What happens is that there is something else at play. It’s not just a question of getting back. In fact, in vast majority of cases they’re really not trying to pay back their husband. Their husband might be otherwise a kind and loving father to their kids and a very generous provider to her, but it really doesn’t matter because something else is going on. They just think “I want to have an affair” all day long..
They are looking for something they’re missing
You have to remember that as our economy and society evolves, money is a lousy proxy and substitute for things that truly matter. Your kids would love you more if you stuck around and spent more time with them instead of showering them with money. Your wife would pay more attention to you and value you more if you simply stuck around and listen to her talk about everything under the sky and just give her your attention.

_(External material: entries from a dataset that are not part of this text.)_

(* ===== verification/Entry.v ===== *)
(** kernel/arch/x86/boot.S: from the entry point the boot loader jumps to, in
    32-bit protected mode without paging, to [kernel_main] in 64-bit mode.

    The registers, the control registers and physical memory are one state;
    once paging is on, memory operands go through the page walk of the
    processor ([Paging.walk]) over the tables the code has just built. *)
From S2P Require Import Prelude Layout Memory Libk Paging Interrupts.
Import MemLayout Paging Segmentation.

Module Entry.

(** ** The processor *)

(** The 64-bit code uses the full width of the general registers. *)
Inductive reg := EAX | EBX | ECX | EDX | EDI | ESI | CR0 | CR3 | CR4
  | CS | SS | DS | ES | FS | GS | RSP | RIP.
#[global] Instance reg_eq_dec : EqDecision reg.
Proof. solve_decision. Defined.

Record machine := Machine {
  regs : reg -> Z;
  msrs : gmap Z Z;
  gdtr : Z * Z;        (* limit and base *)
  cs_desc : Z;         (* descriptor cached with CS *)
  ram : mem
}.

Definition reg_upd (r : reg) (v : Z) (f : reg -> Z) : reg -> Z :=
  fun r' => if decide (r' = r) then v else f r'.

Definition rd (r : reg) : M machine Z := gets (fun c => regs c r).
Definition wr (r : reg) (v : Z) : M machine unit :=
  modify (fun c => Machine (reg_upd r v (regs c)) (msrs c) (gdtr c) (cs_desc c) (ram c)).
Definition set_ram (m : mem) (c : machine) : machine :=
  Machine (regs c) (msrs c) (gdtr c) (cs_desc c) m.
Definition phys {A} : M mem A -> M machine A := zoom ram set_ram.

(** Paging flags and constants of x86.h and msr.h. *)
Definition CR0_PE : Z := Z.shiftl 1 0.
Definition CR0_WP : Z := Z.shiftl 1 16.
Definition CR0_PG : Z := Z.shiftl 1 31.
Definition CR4_PAE : Z := Z.shiftl 1 5.
Definition MSR_EFER : Z := 0xC0000080.
Definition MSR_EFER_LONG_MODE : Z := Z.shiftl 1 8.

It’s not about money. It’s not about financial support. It’s not about this some sort of materially rich lifestyle that you can provide. It really is about something else. It’s about your time and most importantly, your attention. Many wives who cheat are simply missing out on the attention. They understand that attention is worth more than money, and unfortunately, since their husbands can’t provide what they are craving they end up cheating.
They equate physical intimacy with emotional intimacy
This really is the clincher when it comes to the psychology of people who cheat. They are able to pull the trigger regarding infidelity because they feel that they are missing something. They are not out to punish their husband, but they are looking for something they are missing out on. They feel it’s the missing piece that would make their lives complete.

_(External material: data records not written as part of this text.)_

(* ===== verification/Linker.v ===== *)
(** src/linker.ld: where the sections of the kernel are linked and loaded.

    The script is a program on the location counter.  Its inputs are the
    sections of the object files, of which the layout depends on the size and
    the alignment only.  Module Linker has the script, LinkerProps what it
    gives: the image the entry code of Entry.v relies on. *)
From S2P Require Import Prelude Memory Paging Entry.

Module Linker.
Import MemLayout Paging.

(** An input section, and a section of the output: the address it is linked
    at, the address it is loaded at, and its size. *)
Record input := Input { in_size : Z; in_align : Z }.
Record output := Output { vma : Z; lma : Z; out_size : Z }.

Definition align_up (dot a : Z) : Z := (dot + a - 1) / a * a.

(** [ALIGN(4K)] *)
Definition ALIGN_4K (dot : Z) : Z := align_up dot PGSIZE.

(** An output section at the location counter: it starts at an address its
    contents can have, and the counter moves behind it. *)
Definition section_at (lma_of : Z -> Z) (i : input) (dot : Z) : output * Z :=
  let a := u64 (align_up dot (in_align i)) in
  (Output a (lma_of a) (in_size i), u64 (a + in_size i)).

Record inputs := Inputs {
  header_data : input;         (* multiboot2_header.o(.data) *)
  multiboot2_text : input;     (* .multiboot2.text *)
  page_tables : input;         (* .page_tables *)
  text : input; rodata : input; data : input; bss : input
}.

(** The sections of the output and the symbols the script provides. *)
Record image := Image {
  out_header : output; out_multiboot2_text : output; out_page_tables : output;
  out_text : output; out_rodata : output; out_data : output; out_bss : output;
  PA_KERNEL_BEGIN : Z; KVA_KERNEL_DATA_BEGIN : Z; PA_KERNEL_DATA_BEGIN : Z;
  KVA_KERNEL_END : Z; PA_KERNEL_END : Z
}.

(** [AT(ADDR (section) - KVA_KERNEL_BEGIN)] *)
Definition at_physical (a : Z) : Z := u64 (a - KVA_KERNEL_BEGIN).

Definition linker_script (i : inputs) : image :=
  let dot := 0x100000 in
  let pa_kernel_begin := dot in
  let '(o_header, dot) := section_at id (header_data i) dot in
  let '(o_mtext, dot) := section_at id (multiboot2_text i) dot in
  let '(o_tables, dot) := section_at id (page_tables i) dot in
  let dot := u64 (dot + KVA_KERNEL_BEGIN) in
  let '(o_text, dot) := section_at at_physical (text i) (ALIGN_4K dot) in
  let '(o_rodata, dot) := section_at at_physical (rodata i) (ALIGN_4K dot) in
  let kva_data_begin := dot in
  let pa_data_begin := u64 (dot - KVA_KERNEL_BEGIN) in
  let '(o_data, dot) := section_at at_physical (data i) (ALIGN_4K dot) in
  let '(o_bss, dot) := section_at at_physical (bss i) (ALIGN_4K dot) in
  Image o_header o_mtext o_tables o_text o_rodata o_data o_bss
    pa_kernel_begin kva_data_begin pa_data_begin dot (u64 (dot - KVA_KERNEL_BEGIN)).

Definition sections (m : image) : list output :=
  [out_header m; out_multiboot2_text m; out_page_tables m; out_text m; out_rodata m; out_data m; out_bss m].

End Linker.

Module LinkerFacts.
Import MemLayout Paging Entry EntryFacts Linker.

Lemma align_up_spec dot a : 0 < a ->
  (a | align_up dot a) /\ dot <= align_up dot a < dot + a.
Proof.
  intros Ha. unfold align_up. split; [apply Z.divide_factor_r|].
  pose proof (Z.div_mod (dot + a - 1) a). pose proof (Z.mod_pos_bound (dot + a - 1) a Ha). lia.
Qed.

Lemma align_up_id dot a : 0 < a -> (a | dot) -> align_up dot a = dot.
Proof.
  intros Ha [k ->]. unfold align_up. replace (k * a + a - 1) with (a - 1 + k * a) by lia.
  rewrite Z.div_add, Z.div_small by lia. lia.
Qed.

Lemma align_up_add dot b a : 0 < a -> (a | b) -> align_up (b + dot) a = b + align_up dot a.
Proof.
  intros Ha [k ->]. unfold align_up. replace (k * a + dot + a - 1) with (dot + a - 1 + k * a) by lia.
  rewrite Z.div_add by lia. lia.
Qed.

(** Sections the linker can place: alignments of at most a page. *)
Definition input_ok (i : input) : Prop := 0 <= in_size i /\ 0 < in_align i /\ (in_align i | 4096).

Lemma input_align i : input_ok i -> 0 < in_align i <= 4096.
Proof. intros (_ & Ha & Hd). split; [done|]. apply Z.divide_pos_le in Hd; lia. Qed.

(** A section below the jump of the location counter. *)
Lemma section_low i dot : input_ok i -> 0 <= dot -> dot + 4096 + in_size i < 2 ^ 64 ->
  exists a, section_at id i dot = (Output a a (in_size i), a + in_size i) /\
    (in_align i | a) /\ dot <= a < dot + in_align i /\ in_align i <= 4096.
Proof.
  intros Hi Hd Hs. pose proof (input_align i Hi). destruct Hi as (H0 & Ha & _).
  destruct (align_up_spec dot (in_align i) Ha) as [Hdiv Hb]. exists (align_up dot (in_align i)).
  unfold section_at, id. rewrite !wrap_small; unfold in_range; try lia. split; [done|]. split; [done|lia].
Qed.

(** A section above it, and the address it is loaded at. *)
Lemma section_high i p : input_ok i -> 0 <= p -> p + 4096 + in_size i < 2 ^ 31 ->
  exists q, section_at at_physical i (ALIGN_4K (KVA_KERNEL_BEGIN + p)) =
      (Output (KVA_KERNEL_BEGIN + q) q (in_size i), KVA_KERNEL_BEGIN + (q + in_size i)) /\
    (4096 | q) /\ p <= q < p + 4096.
Proof.
  intros Hi Hp Hs. pose proof (input_align i Hi). destruct Hi as (H0 & Ha & Hd).
  destruct (align_up_spec p 4096 ltac:(lia)) as [Hdiv Hb].
  assert (4096 | KVA_KERNEL_BEGIN) as HK by (by exists (KVA_KERNEL_BEGIN / 4096)).
  unfold section_at, ALIGN_4K, PGSIZE. rewrite align_up_add by (done || lia).
  set (q := align_up p 4096) in *. exists q.
  rewrite (align_up_id _ (in_align i) Ha) by (etrans; [exact Hd|by apply Z.divide_add_r]).
  assert (in_range 64 (KVA_KERNEL_BEGIN + q) /\ in_range 64 (KVA_KERNEL_BEGIN + q + in_size i)) as [R1 R2]
    by (unfold in_range, KVA_KERNEL_BEGIN in *; lia).
  rewrite (wrap_small 64 (KVA_KERNEL_BEGIN + q)) by done. unfold at_physical.
  replace (KVA_KERNEL_BEGIN + q - KVA_KERNEL_BEGIN) with q by lia.
  rewrite (wrap_small 64 q) by (unfold in_range; lia). rewrite wrap_small by done.
  split; [by rewrite Z.add_assoc|]. done.
Qed.

Definition all_inputs (i : inputs) : list input :=
  [header_data i; multiboot2_text i; page_tables i; text i; rodata i; data i; bss i].

(** Inputs that fit in the two gigabytes above [KVA_KERNEL_BEGIN]. *)
Definition inputs_ok (i : inputs) : Prop :=
  Forall input_ok (all_inputs i) /\
  0x100000 + foldr (fun s n => in_size s + 4096 + n) 0 (all_inputs i) < 2 ^ 31.

(** Sections loaded one behind the other from [p] to [e]. *)
Fixpoint chain (p : Z) (l : list output) (e : Z) : Prop :=
  match l with
  | [] => p = e
  | o :: l => p <= lma o < p + 4096 /\ chain (lma o + out_size o) l e
  end.

Definition high_sections (m : image) : list output := [out_text m; out_rodata m; out_data m; out_bss m].
Definition low_sections (m : image) : list output := [out_header m; out_multiboot2_text m; out_page_tables m].

Lemma linker_run i : inputs_ok i ->
  let m := linker_script i in
  chain 0x100000 (sections m) (PA_KERNEL_END m) /\ PA_KERNEL_END m < 2 ^ 31 /\
  (out_size <$> sections m) = (in_size <$> all_inputs i) /\
  Forall (fun o => vma o = lma o) (low_sections m) /\
  Forall (fun o => vma o = KVA_KERNEL_BEGIN + lma o /\ (4096 | lma o)) (high_sections m) /\
  (in_align (header_data i) | lma (out_header m)) /\
  lma (out_header m) < 0x100000 + in_align (header_data i) /\ (in_align (page_tables i) | lma (out_page_tables m)) /\
  KVA_KERNEL_END m = KVA_KERNEL_BEGIN + PA_KERNEL_END m /\
  KVA_KERNEL_DATA_BEGIN m = vma (out_rodata m) + in_size (rodata i) /\
  PA_KERNEL_DATA_BEGIN m = lma (out_rodata m) + in_size (rodata i).
Proof.
  intros [Hok Hfit] m. unfold all_inputs in *. cbn [foldr] in Hfit.
  apply Forall_cons in Hok as [O1 Hok]. apply Forall_cons in Hok as [O2 Hok].
  apply Forall_cons in Hok as [O3 Hok]. apply Forall_cons in Hok as [O4 Hok].
  apply Forall_cons in Hok as [O5 Hok]. apply Forall_cons in Hok as [O6 Hok].
  apply Forall_cons in Hok as [O7 _].
  assert (forall s, input_ok s -> 0 <= in_size s) as P by (intros s []; done).
  pose proof (P _ O1). pose proof (P _ O2). pose proof (P _ O3). pose proof (P _ O4).
  pose proof (P _ O5). pose proof (P _ O6). pose proof (P _ O7).
  destruct (section_low (header_data i) 0x100000 O1) as (a1 & E1 & D1 & B1); [lia..|].
  destruct (section_low (multiboot2_text i) (a1 + in_size (header_data i)) O2) as (a2 & E2 & _ & B2); [lia..|].
  destruct (section_low (page_tables i) (a2 + in_size (multiboot2_text i)) O3) as (a3 & E3 & D3 & B3); [lia..|].
  destruct (section_high (text i) (a3 + in_size (page_tables i)) O4) as (a4 & E4 & D4 & B4); [lia..|].
  destruct (section_high (rodata i) (a4 + in_size (text i)) O5) as (a5 & E5 & D5 & B5); [lia..|].
  destruct (section_high (data i) (a5 + in_size (rodata i)) O6) as (a6 & E6 & D6 & B6); [lia..|].
  destruct (section_high (bss i) (a6 + in_size (data i)) O7) as (a7 & E7 & D7 & B7); [lia..|].
  assert (m = Image (Output a1 a1 (in_size (header_data i))) (Output a2 a2 (in_size (multiboot2_text i)))
    (Output a3 a3 (in_size (page_tables i))) (Output (KVA_KERNEL_BEGIN + a4) a4 (in_size (text i)))
    (Output (KVA_KERNEL_BEGIN + a5) a5 (in_size (rodata i))) (Output (KVA_KERNEL_BEGIN + a6) a6 (in_size (data i)))
    (Output (KVA_KERNEL_BEGIN + a7) a7 (in_size (bss i))) 0x100000
    (KVA_KERNEL_BEGIN + (a5 + in_size (rodata i))) (a5 + in_size (rodata i))
    (KVA_KERNEL_BEGIN + (a7 + in_size (bss i))) (a7 + in_size (bss i))) as ->.
  { assert (forall x, 0 <= x < 2 ^ 31 -> u64 (KVA_KERNEL_BEGIN + x - KVA_KERNEL_BEGIN) = x) as Hphys.
    { intros x Hx. replace (KVA_KERNEL_BEGIN + x - KVA_KERNEL_BEGIN) with x by lia.
      apply wrap_small. unfold in_range. lia. }
    unfold m, linker_script. rewrite E1, E2, E3.
    replace (u64 (a3 + in_size (page_tables i) + KVA_KERNEL_BEGIN))
      with (KVA_KERNEL_BEGIN + (a3 + in_size (page_tables i)))
      by (rewrite wrap_small; [lia|unfold in_range, KVA_KERNEL_BEGIN; lia]).
    rewrite E4, E5, E6, E7. rewrite !Hphys by lia. done. }
  cbn. rewrite !Z.add_assoc. split_and!; try done; try lia; repeat constructor; done.
Qed.

Lemma high_in_sections m o : o ∈ high_sections m -> o ∈ sections m.
Proof. unfold high_sections, sections. rewrite !elem_of_cons. tauto. Qed.

(** What a chain of sections says of each of them. *)
Lemma chain_bounds l : forall p e, chain p l e -> Forall (fun o => 0 <= out_size o) l ->
  p <= e /\ Forall (fun o => p <= lma o /\ lma o + out_size o <= e) l.
Proof.
  induction l as [|o l IH]; intros p e Hc Hs; cbn [chain] in Hc; [split; [lia|done]|].
  apply Forall_cons in Hs as [Ho Hs]. destruct Hc as [Hb Hc]. destruct (IH _ _ Hc Hs) as [He Hl].
  split; [lia|]. constructor; [lia|]. eapply Forall_impl; [exact Hl|]. intros x Hx. cbn in Hx. lia.
Qed.

Lemma sections_size i m : inputs_ok i -> (out_size <$> sections m) = (in_size <$> all_inputs i) ->
  Forall (fun o => 0 <= out_size o) (sections m).
Proof.
  intros [Hok _] E.
  apply Forall_forall. intros o Ho.
  assert (out_size o ∈ in_size <$> all_inputs i) as Hin by (rewrite <- E; by apply list_elem_of_fmap_2).
  apply list_elem_of_fmap in Hin as (s & -> & Hs). rewrite Forall_forall in Hok. by destruct (Hok s Hs).
Qed.

Lemma sections_bounds i m : inputs_ok i ->
  chain 0x100000 (sections m) (PA_KERNEL_END m) -> PA_KERNEL_END m < 2 ^ 31 ->
  (out_size <$> sections m) = (in_size <$> all_inputs i) ->
  forall o, o ∈ sections m ->
  0 <= out_size o /\ 0x100000 <= lma o /\ lma o + out_size o <= PA_KERNEL_END m < 2 ^ 31.
Proof.
  intros Hok Hc He Hsz o Ho. pose proof (sections_size i m Hok Hsz) as Hs.
  destruct (chain_bounds _ _ _ Hc Hs) as [_ Hb]. rewrite Forall_forall in Hb, Hs.
  pose proof (Hb o Ho). pose proof (Hs o Ho). lia.
Qed.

Unfortunately, this is based on a lie. This is based on the misconception that physical intimacy is one and the same as emotional intimacy. This is wrong. This is almost as bad as equating attention with money. Just as it’s stupid to try to make up for your physical absence by sending somebody money, it’s stupid to assume that just because you’re banging somebody that that person that you’re banging automatically cares about you at a meaningful level. Unfortunately, this is a common trap a lot of cheating wives fall into again and again.
Finally, some women cheat because they identify sex with power. In most cases, they absolutely love and adore their husbands but they feel that they need to exercise power and control over their lives. In many cases, they feel that the only outlet really is to have sex with a stranger. This may seem like twisted logic to you, but if you reach that level of self-analysis then you’d realize that the most common factor that makes people miserable in our modern age is the sense that they lack control over their lives. There are many ways to reestablish control. You can exercise your creativity. You can volunteer to help other people. You can try to join a foundation to make the world better, or you can simply try something easier and substitute sex with power.